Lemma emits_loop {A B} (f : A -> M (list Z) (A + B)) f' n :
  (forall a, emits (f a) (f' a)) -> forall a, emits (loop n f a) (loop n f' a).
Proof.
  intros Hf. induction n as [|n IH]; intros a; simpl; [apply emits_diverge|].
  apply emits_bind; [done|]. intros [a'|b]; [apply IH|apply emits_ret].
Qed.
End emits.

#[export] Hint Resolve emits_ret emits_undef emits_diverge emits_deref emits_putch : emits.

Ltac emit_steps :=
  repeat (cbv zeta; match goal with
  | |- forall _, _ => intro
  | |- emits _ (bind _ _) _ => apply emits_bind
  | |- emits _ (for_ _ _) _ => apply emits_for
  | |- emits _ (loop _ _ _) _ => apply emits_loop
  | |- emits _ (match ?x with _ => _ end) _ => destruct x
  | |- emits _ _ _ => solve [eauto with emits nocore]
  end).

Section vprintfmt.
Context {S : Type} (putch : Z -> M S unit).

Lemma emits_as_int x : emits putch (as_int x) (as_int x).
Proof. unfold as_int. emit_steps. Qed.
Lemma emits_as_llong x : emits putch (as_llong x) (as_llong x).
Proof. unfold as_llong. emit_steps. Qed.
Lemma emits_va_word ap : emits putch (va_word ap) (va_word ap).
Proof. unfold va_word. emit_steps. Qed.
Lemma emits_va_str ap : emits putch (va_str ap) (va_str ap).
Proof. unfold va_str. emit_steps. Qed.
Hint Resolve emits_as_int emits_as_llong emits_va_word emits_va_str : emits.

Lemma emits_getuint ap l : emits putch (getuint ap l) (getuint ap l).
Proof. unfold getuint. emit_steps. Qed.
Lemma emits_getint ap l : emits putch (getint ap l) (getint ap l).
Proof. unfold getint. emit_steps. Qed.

....

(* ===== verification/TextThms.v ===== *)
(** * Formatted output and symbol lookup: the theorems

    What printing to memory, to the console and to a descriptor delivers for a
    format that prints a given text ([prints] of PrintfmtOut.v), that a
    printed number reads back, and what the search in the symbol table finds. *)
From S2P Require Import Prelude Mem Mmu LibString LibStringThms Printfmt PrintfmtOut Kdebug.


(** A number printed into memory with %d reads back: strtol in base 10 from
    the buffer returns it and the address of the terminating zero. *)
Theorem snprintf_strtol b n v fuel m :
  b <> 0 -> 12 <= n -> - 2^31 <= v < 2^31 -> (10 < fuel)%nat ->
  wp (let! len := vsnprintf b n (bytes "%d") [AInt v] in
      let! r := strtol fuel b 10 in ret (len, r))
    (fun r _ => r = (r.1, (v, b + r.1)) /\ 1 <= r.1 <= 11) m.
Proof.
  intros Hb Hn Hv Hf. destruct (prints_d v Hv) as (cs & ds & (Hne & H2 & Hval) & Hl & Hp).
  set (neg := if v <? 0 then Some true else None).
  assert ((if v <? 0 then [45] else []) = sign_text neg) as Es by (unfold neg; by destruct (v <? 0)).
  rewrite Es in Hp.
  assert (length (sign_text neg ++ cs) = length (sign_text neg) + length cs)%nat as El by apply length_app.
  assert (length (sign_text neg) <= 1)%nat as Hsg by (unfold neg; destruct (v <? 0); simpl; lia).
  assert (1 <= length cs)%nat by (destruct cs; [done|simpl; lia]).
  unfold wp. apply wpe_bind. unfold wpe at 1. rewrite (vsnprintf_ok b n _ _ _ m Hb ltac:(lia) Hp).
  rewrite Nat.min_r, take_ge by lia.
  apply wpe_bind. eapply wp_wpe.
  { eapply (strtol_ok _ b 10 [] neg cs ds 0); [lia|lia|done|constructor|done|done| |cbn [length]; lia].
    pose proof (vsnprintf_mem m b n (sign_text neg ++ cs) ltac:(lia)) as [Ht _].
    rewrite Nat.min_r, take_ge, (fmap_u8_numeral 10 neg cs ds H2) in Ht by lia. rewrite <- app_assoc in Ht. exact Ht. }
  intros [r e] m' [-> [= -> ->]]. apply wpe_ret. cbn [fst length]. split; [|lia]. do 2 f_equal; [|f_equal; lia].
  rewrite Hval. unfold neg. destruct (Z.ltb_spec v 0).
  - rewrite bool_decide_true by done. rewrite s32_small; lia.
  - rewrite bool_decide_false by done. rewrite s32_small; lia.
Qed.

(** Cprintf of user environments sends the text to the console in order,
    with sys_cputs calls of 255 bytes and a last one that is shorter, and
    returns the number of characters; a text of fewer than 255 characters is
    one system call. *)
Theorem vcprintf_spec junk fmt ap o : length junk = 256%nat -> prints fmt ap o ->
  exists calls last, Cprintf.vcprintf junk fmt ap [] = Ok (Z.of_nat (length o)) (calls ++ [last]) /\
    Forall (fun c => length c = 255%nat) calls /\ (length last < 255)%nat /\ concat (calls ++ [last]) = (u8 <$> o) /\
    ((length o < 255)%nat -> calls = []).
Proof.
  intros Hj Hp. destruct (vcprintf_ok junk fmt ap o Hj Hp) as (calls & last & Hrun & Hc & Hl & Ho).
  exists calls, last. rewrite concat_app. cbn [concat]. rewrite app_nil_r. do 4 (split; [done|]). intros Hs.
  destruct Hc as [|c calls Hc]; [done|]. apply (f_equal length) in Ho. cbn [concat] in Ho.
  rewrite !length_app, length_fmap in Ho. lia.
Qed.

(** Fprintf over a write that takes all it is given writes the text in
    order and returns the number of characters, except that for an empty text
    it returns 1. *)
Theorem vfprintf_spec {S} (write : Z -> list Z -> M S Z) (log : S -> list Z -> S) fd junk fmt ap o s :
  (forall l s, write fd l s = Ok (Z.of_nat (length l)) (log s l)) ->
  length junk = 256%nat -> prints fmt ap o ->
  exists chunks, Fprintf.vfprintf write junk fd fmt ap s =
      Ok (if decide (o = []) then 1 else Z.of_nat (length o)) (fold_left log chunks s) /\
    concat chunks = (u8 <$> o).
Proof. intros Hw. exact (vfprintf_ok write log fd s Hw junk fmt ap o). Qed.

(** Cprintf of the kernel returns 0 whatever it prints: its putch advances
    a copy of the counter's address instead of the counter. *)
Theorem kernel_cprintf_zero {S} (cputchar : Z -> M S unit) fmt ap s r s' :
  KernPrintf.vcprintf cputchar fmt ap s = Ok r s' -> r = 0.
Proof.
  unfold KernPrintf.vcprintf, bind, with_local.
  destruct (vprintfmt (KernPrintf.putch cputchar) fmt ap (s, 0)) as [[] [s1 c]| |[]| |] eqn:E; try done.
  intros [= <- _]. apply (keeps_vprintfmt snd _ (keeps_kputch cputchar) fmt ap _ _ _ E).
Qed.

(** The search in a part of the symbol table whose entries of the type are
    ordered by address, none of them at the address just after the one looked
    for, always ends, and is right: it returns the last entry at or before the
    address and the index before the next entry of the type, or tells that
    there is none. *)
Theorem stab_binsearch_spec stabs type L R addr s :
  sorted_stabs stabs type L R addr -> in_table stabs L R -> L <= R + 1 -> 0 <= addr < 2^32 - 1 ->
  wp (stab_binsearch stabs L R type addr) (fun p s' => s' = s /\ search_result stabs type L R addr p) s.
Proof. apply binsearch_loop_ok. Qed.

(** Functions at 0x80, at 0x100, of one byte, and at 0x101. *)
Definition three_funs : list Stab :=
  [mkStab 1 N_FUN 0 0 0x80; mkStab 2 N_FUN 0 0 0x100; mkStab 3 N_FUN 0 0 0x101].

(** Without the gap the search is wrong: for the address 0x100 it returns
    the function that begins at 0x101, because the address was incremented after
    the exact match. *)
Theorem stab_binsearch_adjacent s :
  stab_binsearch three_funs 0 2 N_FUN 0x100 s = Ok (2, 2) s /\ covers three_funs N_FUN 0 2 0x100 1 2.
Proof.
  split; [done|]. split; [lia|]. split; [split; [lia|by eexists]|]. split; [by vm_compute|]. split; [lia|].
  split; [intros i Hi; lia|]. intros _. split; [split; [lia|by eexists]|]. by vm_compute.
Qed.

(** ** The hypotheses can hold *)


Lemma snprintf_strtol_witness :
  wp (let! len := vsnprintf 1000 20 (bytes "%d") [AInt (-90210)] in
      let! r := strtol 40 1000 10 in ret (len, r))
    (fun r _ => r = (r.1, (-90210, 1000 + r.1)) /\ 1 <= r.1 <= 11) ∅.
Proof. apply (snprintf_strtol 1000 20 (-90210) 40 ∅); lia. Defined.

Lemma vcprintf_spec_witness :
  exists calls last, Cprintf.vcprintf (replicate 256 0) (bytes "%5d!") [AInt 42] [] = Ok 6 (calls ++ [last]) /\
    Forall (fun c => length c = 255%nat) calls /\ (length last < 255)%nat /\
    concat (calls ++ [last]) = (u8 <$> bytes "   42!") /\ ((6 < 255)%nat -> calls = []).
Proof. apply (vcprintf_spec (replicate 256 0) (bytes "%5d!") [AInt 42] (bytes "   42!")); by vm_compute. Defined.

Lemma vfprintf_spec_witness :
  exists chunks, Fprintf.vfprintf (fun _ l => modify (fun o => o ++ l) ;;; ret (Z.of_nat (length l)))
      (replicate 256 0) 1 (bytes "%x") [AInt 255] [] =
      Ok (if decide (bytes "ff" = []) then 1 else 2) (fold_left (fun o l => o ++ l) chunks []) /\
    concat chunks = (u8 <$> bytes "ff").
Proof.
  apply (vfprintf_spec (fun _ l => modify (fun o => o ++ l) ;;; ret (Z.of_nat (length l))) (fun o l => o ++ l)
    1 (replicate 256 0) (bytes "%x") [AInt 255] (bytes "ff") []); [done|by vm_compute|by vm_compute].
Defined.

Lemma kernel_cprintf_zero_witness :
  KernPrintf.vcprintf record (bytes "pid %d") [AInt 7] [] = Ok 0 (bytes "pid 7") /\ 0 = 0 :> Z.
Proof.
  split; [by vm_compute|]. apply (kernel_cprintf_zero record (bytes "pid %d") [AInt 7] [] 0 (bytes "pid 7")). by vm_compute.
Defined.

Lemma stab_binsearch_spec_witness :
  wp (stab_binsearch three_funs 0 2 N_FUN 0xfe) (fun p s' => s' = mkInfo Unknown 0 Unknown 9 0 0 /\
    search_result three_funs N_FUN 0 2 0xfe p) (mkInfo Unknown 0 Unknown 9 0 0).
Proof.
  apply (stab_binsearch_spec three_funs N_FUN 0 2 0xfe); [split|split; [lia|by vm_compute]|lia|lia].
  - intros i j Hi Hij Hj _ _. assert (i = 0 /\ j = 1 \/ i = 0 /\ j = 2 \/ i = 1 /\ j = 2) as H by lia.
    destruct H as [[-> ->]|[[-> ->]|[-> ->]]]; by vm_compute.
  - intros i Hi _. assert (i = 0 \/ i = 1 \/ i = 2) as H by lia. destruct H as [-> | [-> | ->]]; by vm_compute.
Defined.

....

- _Aim of the exercise_: Return only the part of the records above that opens with the line containing "destruct Hc as" and closes with the line containing "it returns 1. *)", ends included.

- _Written answer_:
  destruct Hc as [|c calls Hc]; [done|]. apply (f_equal length) in Ho. cbn [concat] in Ho.
  rewrite !length_app, length_fmap in Ho. lia.
Qed.

(** Fprintf over a write that takes all it is given writes the text in
    order and returns the number of characters, except that for an empty text
    it returns 1. *)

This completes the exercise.